Ella venia de una historia agobiante, cansada del mundo pero con muchas ganas de vivir, con ganas de luchar pero con muchos miedos.
Él simplemente pasaba sus días bebiendo el néctar de cada flor a su paso, pero esta vez algo le sucedió, esta vez vio en aquella mujer mayor que él algo distinto.
Las semanas pasaban y en el único momento que se veían era ahí,todos los jueves a las 18:40 sin falta.Ese día no había enfermedad,lluvia,reunión que impidiera que ellos se vieran.
Cada jueves era la misma historia: ella en hora paradita a la entrada del salón aguardando entraran todos, él siempre ingresaba al salón 10 minutos tardes.
-Perdóneme pero debo salir antes de mi trabajo para llegar en horario a su clase.Siempre decía él
-No te preocupes aún no pasé la lista,quédate tranquilo. Siempre decía ella.
Ambos compartían miradas por entre el resto de los estudiantes,y se decían frases cargadas de mucha emoción como poniendo a prueba los limites de uno y otro.
Transcurrieron los meses él insistía en acercarse a ella,y ella no cedía nada,pero él no descansaba y ella le daba espacio pero con muchísimo recato.
Una nochecita por allá por fines de octubre,mientras corregía unos trabajos pensaba: “ya queda poco y en unas semanas no lo veré mas y ya no tendré que fingir lo que ese muchacho me hace sentir”. De pronto la invadió la duda y empezó a lamentar perder ese jueguito pícaro que ambos habían inventado.Evidentemente su imagen estaba mas presente en su pensamiento de lo que ella imaginaba.
Al fin jueves!
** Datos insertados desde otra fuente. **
(* ===== verification/Processor.v ===== *)
(** * Processors

    [processor.go]: preparing the topics of a group, the sessions of a consumer group with their
    partition processors, and looking up a key in the group table. *)
From Stdlib Require Import ZArith Lia.
From stdpp Require Import base gmap strings list sorting.
From S2P Require Import Prelude Multierr Signal Codec Storage Memory MergeIterator Headers Stats Proxy PartitionTable Recovery Promise Graph View Context PartitionProcessor Copartition TopicManager.
Open Scope Z_scope.

(** ** Data *)

Definition ProcStateIdle : Z := 0.
Definition ProcStateStarting : Z := 1.
Definition ProcStateSetup : Z := 2.
Definition ProcStateRunning : Z := 3.
Definition ProcStateStopping : Z := 4.

(** [type Assignment map[int32]int64]; a nil map is [None]. *)
Abbreviation Assignment := (gmap Z Z).

(** The partitions in an assignment; reading a nil map. *)
Definition assignment_parts (a : option Assignment) : Assignment := default ∅ a.

(** The loop over the claims of a session, in the order the map is visited. *)
Fixpoint check_claims (claims : list (string * list Z)) (assignment : option Assignment) : res (option Assignment) :=
  match claims with
  | [] => Ok assignment
  | (_, claim) :: claims =>
      match assignment with
      | None => check_claims claims (Some (fold_left (fun a part => <[part := OffsetNewest]> a) claim ∅))
      | Some a =>
          if negb (length claim =? size a)%nat then Err (ErrNew "session claims are not copartitioned")
          else if forallb (fun part => bool_decide (is_Some (a !! part))) claim then check_claims claims (Some a)
          else Err (ErrNew "session claims are not copartitioned")
      end
  end.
El corazón de ella no paraba de latir en forma desenfrenada, él por su parte no tenía idea de lo que ella le tenía preparado.
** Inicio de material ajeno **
(* ===== verification/WaitReady.v ===== *)
(** * Waiting for a processor to be ready

    [WaitForReady] and [Stop] of [processor.go].  The waiting goroutine interleaves with the processor:
    the environment is a sequence of snapshots of the processor, taken at every change, and between any
    two of its operations the goroutine may be overtaken by any number of changes. *)
From Stdlib Require Import ZArith Lia.
From stdpp Require Import base gmap strings list.
From S2P Require Import Prelude Multierr Signal Codec Storage Headers Stats Proxy PartitionTable Promise Graph View Context.
From S2P Require Import PartitionProcessor TopicManager Processor.
Open Scope Z_scope.

(** ** The processor as the goroutine sees it *)

(** The state of the processor, its partition processors by partition, the states of all partition
    processors that were ever created (a partition processor that is stopped keeps its state although
    the processor has forgotten it), and whether [g.done] is closed. *)
Record snapshot : Type := mkSnapshot {
  sn_state : Z;
  sn_partitions : gmap Z nat;
  sn_ppstate : gmap nat Z;
  sn_done : bool
}.

Definition pp_running (p : nat) (s : snapshot) : bool := bool_decide (sn_ppstate s !! p = Some PPStateRunning).

(** Where the goroutine is.  A channel of [WaitForState] and [WaitForStateMin] is closed as soon as the
    state is reached after it was requested, even if the state changes again: [fired] tells whether
    it is. *)
Inductive ready_pc : Type :=
| AwaitStarted (fired : bool)
| AwaitRunning (fired : bool)
| CopyPartitions
| AwaitPartitions (parts : list nat) (fired : bool)
| Ready.

(** The channel for the state of the first partition processor of the list, requested now. *)
Definition await_parts (parts : list nat) (s : snapshot) : ready_pc :=
  match parts with
  | [] => Ready
  | p :: _ => AwaitPartitions parts (pp_running p s)
  end.

Definition WaitForReady_start (s : snapshot) : ready_pc := AwaitStarted (ProcStateStarting <=? sn_state s).

(** The processor changes to [s]. *)
Definition notify (s : snapshot) (pc : ready_pc) : ready_pc :=
  match pc with
  | AwaitStarted fired => AwaitStarted (fired || (ProcStateStarting <=? sn_state s))
  | AwaitRunning fired => AwaitRunning (fired || (sn_state s =? ProcStateRunning))
  | AwaitPartitions (p :: l) fired => AwaitPartitions (p :: l) (fired || pp_running p s)
  | pc => pc
  end.

(** [Stop]: [g.cancel] is nil until [Run] has been called; otherwise the context of [Run] is cancelled. *)
Definition processor_Stop (cancel : option bool) : outcome (option bool) :=
  match cancel with
  | None => Panic (ErrNew "nil pointer dereference")
  | Some _ => Ret (Some true)
  end.

Section ready.
(** The order in which a [range] over the partition processors visits them. *)
Context (range : gmap Z nat -> list (Z * nat)).

(** One step of the goroutine; [viaDone] says which branch of a [select] is taken when it is ready. *)
Definition WaitForReady_step (viaDone : bool) (s : snapshot) (pc : ready_pc) : outcome ready_pc :=
  match pc with
  | AwaitStarted fired =>
      if viaDone then (if sn_done s then Ret Ready else Blocked)
      else if fired then Ret (AwaitRunning (sn_state s =? ProcStateRunning)) else Blocked
  | AwaitRunning fired =>
      if viaDone then (if sn_done s then Ret CopyPartitions else Blocked)
      else if fired then Ret CopyPartitions else Blocked
  | CopyPartitions => Ret (await_parts (snd <$> range (sn_partitions s)) s)
  | AwaitPartitions parts fired =>
      if viaDone then (if sn_done s then Ret (await_parts (tail parts) s) else Blocked)
      else if fired then Ret (await_parts (tail parts) s) else Blocked
  | Ready => Ret Ready
  end.

(** A run: changes of the processor and steps of the goroutine. *)
Inductive ready_event : Type := Change (s : snapshot) | Step (viaDone : bool).

Fixpoint ready_run (l : list ready_event) (s : snapshot) (pc : ready_pc) : outcome (snapshot * ready_pc) :=
  match l with
  | [] => Ret (s, pc)
  | Change s :: l => ready_run l s (notify s pc)
  | Step viaDone :: l => pc ← WaitForReady_step viaDone s pc; ready_run l s pc
  end.

(** ** What a goroutine that has returned has seen *)

(** The snapshots of a run, the first one included. *)
Definition seen (l : list ready_event) (s : snapshot) : list snapshot :=
  s :: omap (fun e => match e with Change s => Some s | _ => None end) l.

(** In the snapshots [h], in this order: the processor was running, then its partition processors were
    [parts], and each of those in [parts] but not in [left] was running then or later. *)
Definition progress (h : list snapshot) (parts left : list nat) : Prop :=
  exists h1 s h2, h = h1 ++ s :: h2 /\ (exists r, r ∈ h1 ++ [s] /\ sn_state r = ProcStateRunning) /\
    parts = snd <$> range (sn_partitions s) /\
    forall p, p ∈ parts -> p ∈ left \/ exists r, r ∈ s :: h2 /\ pp_running p r = true.

(** What the position of the goroutine says about the snapshots so far, of which [s] is the last. *)
Definition ready_inv (h : list snapshot) (s : snapshot) (pc : ready_pc) : Prop :=
  last h = Some s /\ Forall (fun s => sn_done s = false) h /\
  match pc with
  | AwaitStarted _ => True
  | AwaitRunning fired => fired = true -> exists r, r ∈ h /\ sn_state r = ProcStateRunning
  | CopyPartitions => exists r, r ∈ h /\ sn_state r = ProcStateRunning
  | AwaitPartitions parts fired => exists p rest all, parts = p :: rest /\
      progress h all (if fired then rest else p :: rest)
  | Ready => exists all, progress h all []
  end.

Lemma progress_snoc h s parts left : progress h parts left -> progress (h ++ [s]) parts left.
Proof.
  intros (h1 & s1 & h2 & -> & Hr & Hp & Hl). exists h1, s1, (h2 ++ [s]).
  split_and!; [by rewrite <- app_assoc|done|done|]. intros p Hin. destruct (Hl p Hin) as [?|(r & Hr' & ?)]; [by left|].
  right. exists r. split; [|done]. set_solver.
Qed.

(** A partition processor seen running in the last snapshot need not be awaited. *)
Lemma progress_done h s parts p rest :
  last h = Some s -> pp_running p s = true -> progress h parts (p :: rest) -> progress h parts rest.
Proof.
  intros Hlast Hrun (h1 & s1 & h2 & -> & Hr & Hp & Hl). exists h1, s1, h2. split_and!; try done.
  intros q Hin. destruct (Hl q Hin) as [[->|?]%elem_of_cons|?]; [right|by left|by right].
  exists s. split; [|done]. rewrite last_app_cons in Hlast. apply last_Some_elem_of in Hlast. done.
Qed.

Lemma await_parts_inv h s parts all :
  last h = Some s -> Forall (fun s => sn_done s = false) h -> progress h all parts -> ready_inv h s (await_parts parts s).
Proof.
  intros Hlast Hd Hp. unfold ready_inv, await_parts. destruct parts as [|p rest]; [by eauto|].
  split_and!; try done. exists p, rest, all. split; [done|]. destruct (pp_running p s) eqn:E; [|done].
  by eapply progress_done.
Qed.

Lemma notify_inv h s s' pc :
  ready_inv h s pc -> sn_done s' = false -> ready_inv (h ++ [s']) s' (notify s' pc).
Proof.
  intros (Hlast & Hd & Hpc) Hd'. unfold ready_inv. rewrite last_snoc.
  assert (Forall (fun s => sn_done s = false) (h ++ [s'])) as HF by (apply Forall_app; split; [done|by constructor]).
  split; [done|]. split; [done|]. destruct pc as [f|f| |[|p rest] f|]; simpl.
  - done.
  - intros [->|Hs%Z.eqb_eq]%orb_true_iff; [destruct Hpc as (r & Hr & ?); [done|]; exists r; set_solver|].
    exists s'. set_solver.
  - destruct Hpc as (r & Hr & ?). exists r. set_solver.
  - destruct Hpc as (? & ? & ? & ? & _). done.
  - destruct Hpc as (p' & rest' & all & [= <- <-] & Hp). exists p, rest, all. split; [done|].
    apply (progress_snoc _ s') in Hp. destruct f; [done|]. simpl. destruct (pp_running p s') eqn:E; [|done].
    eapply progress_done; [apply last_snoc|done|done].
  - destruct Hpc as [all Hp]. exists all. by apply progress_snoc.
Qed.

Lemma step_ready_inv viaDone h s pc pc' :
  ready_inv h s pc -> WaitForReady_step viaDone s pc = Ret pc' -> ready_inv h s pc'.
Proof.
  intros (Hlast & Hd & Hpc) H.
  assert (s ∈ h) as Hin by (by apply last_Some_elem_of).
  assert (sn_done s = false) as Hs by (rewrite Forall_forall in Hd; by apply Hd).
  destruct pc as [f|f| |parts f|]; simpl in H; rewrite ?Hs in H.
  - destruct viaDone, f; try done. injection H as <-. split_and!; try done. intros E%Z.eqb_eq. by exists s.
  - destruct viaDone, f; try done. injection H as <-. split_and!; try done. by apply Hpc.
  - injection H as <-. eapply await_parts_inv; [done|done|]. apply last_Some in Hlast as [h1 ->].
    exists h1, s, []. split_and!; [done|done|done|]. by left.
  - destruct viaDone, f; try done. injection H as <-. destruct Hpc as (p & rest & all & -> & Hp).
    by eapply await_parts_inv.
  - injection H as <-. done.
Qed.

Lemma ready_run_inv l h s pc s' pc' :
  ready_inv h s pc -> Forall (fun s => sn_done s = false) (seen l s) -> ready_run l s pc = Ret (s', pc') ->
  ready_inv (h ++ tail (seen l s)) s' pc'.
Proof.
  revert h s pc. induction l as [|e l IH]; intros h s pc Hi Hd H; simpl in H.
  { injection H as <- <-. simpl. by rewrite app_nil_r. }
  destruct e as [s1|b].
  - simpl in Hd. apply Forall_cons in Hd as [_ Hd]. pose proof Hd as Hd'. apply Forall_cons in Hd' as [H1 _].
    replace (h ++ tail (seen (Change s1 :: l) s)) with ((h ++ [s1]) ++ tail (seen l s1)) by (by rewrite <- app_assoc).
    eapply (IH (h ++ [s1])); [by eapply notify_inv|exact Hd|exact H].
  - destruct (WaitForReady_step b s pc) as [pc1| |] eqn:E; [|done|done]. simpl in H. simpl in *.
    eapply (IH h); [by eapply step_ready_inv|done|done].
Qed.

(** ** Properties *)

Hypothesis range_perm : forall m, range m ≡ₚ map_to_list m.

(** C34. [WaitForReady] returns only when the processor is ready: if the processor has not ended, then at
    some time it was running, at that time or later the partition processors were copied, and every one
    of those was running then or later, however the goroutine and the processor interleave. *)
Theorem WaitForReady_was_ready (l : list ready_event) (s s' : snapshot) :
  Forall (fun s => sn_done s = false) (seen l s) ->
  ready_run l s (WaitForReady_start s) = Ret (s', Ready) ->
  exists h1 c h2, seen l s = h1 ++ c :: h2 /\ (exists r, r ∈ h1 ++ [c] /\ sn_state r = ProcStateRunning) /\
    forall part p, sn_partitions c !! part = Some p -> exists r, r ∈ c :: h2 /\ pp_running p r = true.
Proof.
  intros Hd H. assert (ready_inv [s] s (WaitForReady_start s)) as Hi.
  { split; [done|]. split; [|done]. constructor; [|done]. by apply Forall_cons in Hd as [? _]. }
  destruct (ready_run_inv l [s] s _ s' Ready Hi Hd H) as (_ & _ & all & h1 & c & h2 & E & Hr & -> & Hp).
  exists h1, c, h2. split_and!; [exact E|exact Hr|]. intros part p Hpart.
  destruct (Hp p) as [Hnil|?]; [|set_solver|done].
  apply list_elem_of_fmap. exists (part, p). split; [done|]. rewrite range_perm. by apply elem_of_map_to_list.
Qed.
End ready.

(** A processor that starts and runs with one partition. *)
Definition sn_idle : snapshot := mkSnapshot ProcStateIdle ∅ ∅ false.
Definition sn_setup : snapshot := mkSnapshot ProcStateSetup {[0 := 1%nat]} {[1%nat := PPStateRecovering]} false.
Definition sn_run : snapshot := mkSnapshot ProcStateRunning {[0 := 1%nat]} {[1%nat := PPStateRunning]} false.

Lemma WaitForReady_was_ready_witness :
  exists h1 c h2, [sn_idle; sn_setup; sn_run] = h1 ++ c :: h2 /\ (exists r, r ∈ h1 ++ [c] /\ sn_state r = ProcStateRunning) /\
    forall part p, sn_partitions c !! part = Some p -> exists r, r ∈ c :: h2 /\ pp_running p r = true.
Proof.
  apply (WaitForReady_was_ready map_to_list (fun _ => reflexivity _)
    [Change sn_setup; Step false; Change sn_run; Step false; Step false; Step false] sn_idle sn_run).
  - by repeat constructor.
  - vm_compute. reflexivity.
Defined.

(** The session ends after the goroutine has seen the processor running and before it copies the
    partition processors, which are stopped by then; the processor goes on with new ones. *)
Definition sn_stopping : snapshot := mkSnapshot ProcStateStopping {[0 := 1%nat]} {[1%nat := PPStateIdle]} false.
Definition sn_next : snapshot :=
  mkSnapshot ProcStateRunning {[0 := 2%nat]} {[1%nat := PPStateIdle; 2%nat := PPStateRunning]} false.

(** [WaitForReady] can miss that the processor is ready: a goroutine that is overtaken by the end of a
    session waits for a partition processor that is stopped for good, and stays blocked, although the
    processor runs and all its partition processors do. *)
Theorem WaitForReady_stuck :
  exists pc, ready_run map_to_list [Step false; Step false; Change sn_stopping; Step false; Change sn_next] sn_run
    (WaitForReady_start sn_run) = Ret (sn_next, pc) /\
  forall l, Forall (fun s => sn_ppstate s !! 1%nat = Some PPStateIdle /\ sn_done s = false) l ->
    exists pc', ready_run map_to_list (Change <$> l) sn_next pc = Ret (default sn_next (last l), pc') /\
      (forall b, WaitForReady_step map_to_list b (default sn_next (last l)) pc' = Blocked).
Proof.
  exists (AwaitPartitions [1%nat] false). split; [vm_compute; reflexivity|]. intros l.
  assert (sn_done sn_next = false) as Hd0 by done. revert Hd0. generalize sn_next as s0.
  induction l as [|s l IH]; intros s0 Hd0 HF.
  - exists (AwaitPartitions [1%nat] false). split; [done|]. intros []; simpl; by rewrite ?Hd0.
  - apply Forall_cons in HF as [[Hs Hd] HF]. cbn [fmap list_fmap ready_run notify].
    assert (pp_running 1 s = false) as -> by (unfold pp_running; rewrite Hs; done).
    destruct (IH s Hd HF) as (pc' & E & Hb). exists pc'. rewrite last_cons. cbn [orb].
    replace (default s0 match last l with Some y => Some y | None => Some s end) with (default s (last l))
      by (by destruct (last l)). done.
Qed.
La clase comenzó como de costumbre,él llego 10 minutos después,pero esta vez ella no estaba como siempre en su escritorio.
-Llega tarde,ni en las últimas clases llegará a tiempo Ud.?le dijo ella
-Disculpe pero de mi trabajo salgo antes solo para verla a Ud. le respondió
-Espero al menos tenga terminado el trabajo de la clase anterior? O tiene alguna duda? Se la explico?
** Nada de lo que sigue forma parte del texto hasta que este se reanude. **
Inductive seq_phase x : Prop :=
| PhaseIdle : all_fetched x -> x_loop x = Selecting -> x_response x = [] -> seq_phase x
| PhaseRequesting i : x_fetches x !! i = Some Requesting -> others_fetched i x -> x_loop x = Selecting ->
    x_response x = [] -> seq_phase x
| PhaseCollecting i : x_fetches x !! i = Some Awaiting -> others_fetched i x -> x_loop x = Collecting i ->
    x_response x = [] -> seq_phase x
| PhaseResponding i r : x_fetches x !! i = Some Awaiting -> others_fetched i x -> x_loop x = Responding i r ->
    x_response x = [] -> seq_phase x
| PhaseAnswered i r : x_fetches x !! i = Some Awaiting -> others_fetched i x -> x_loop x = Selecting ->
    x_response x = [(i, r)] -> seq_phase x.

Definition own_answers x : Prop := forall i j r, x_fetches x !! i = Some (Fetched (Some (j, r))) -> j = i.

(** The fetch in progress is the only one that is not finished. *)
Lemma others_unique i j f x : others_fetched i x -> x_fetches x !! j = Some f -> f = Requesting \/ f = Awaiting -> j = i.
Proof.
  intros Ho Hj Hf. destruct (decide (j = i)) as [|Hne]; [done|]. destruct (Ho j f Hne Hj) as [o ->]. by destruct Hf.
Qed.

Lemma all_fetched_not x i f : all_fetched x -> x_fetches x !! i = Some f -> f = Requesting \/ f = Awaiting -> False.
Proof. intros Hall Hi Hf. destruct (Hall i f Hi) as [o ->]. by destruct Hf. Qed.

Lemma others_insert i f x s l resp :
  others_fetched i x -> others_fetched i (x_set s l resp (<[i := f]> (x_fetches x)) x).
Proof. intros Ho j g Hne. simpl. rewrite lookup_insert_ne by done. by apply Ho. Qed.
-Si por favor.Dijo él entendiendo que algo traía entre manos.
Fue así que ella se ubicó al lado en su mesa de trabajo,y con mucha naturalidad y serenidad se sentó tan junto a él,que seguramente el notó que en su interior el nerviosismo era lo único que existía.
Ella hablaba como si explicara para que el resto no notara nada y con su lápiz escribió algo en la hoja del muchacho.
No se podía creer que todo lo que había insistido y ese día sin decir absolutamente nada, tenía ahí escrito con letras y números temblorosos su dirección de correo electrónico.Tampoco se puede decir cual estaba más nervioso si ella que apenas podía escribir o el que apenas podía leer lo que sus ojos veían.
-Bueno nos vemos la semana próxima.Fue la frase que dijo tras el timbre que anunciaba el final de este encuentro
-Le voy a escribir. Fue lo último que dijo ese día, y se marchó con una sonrisa que denotaba satisfacción, placer, felicidad o quien sabe que.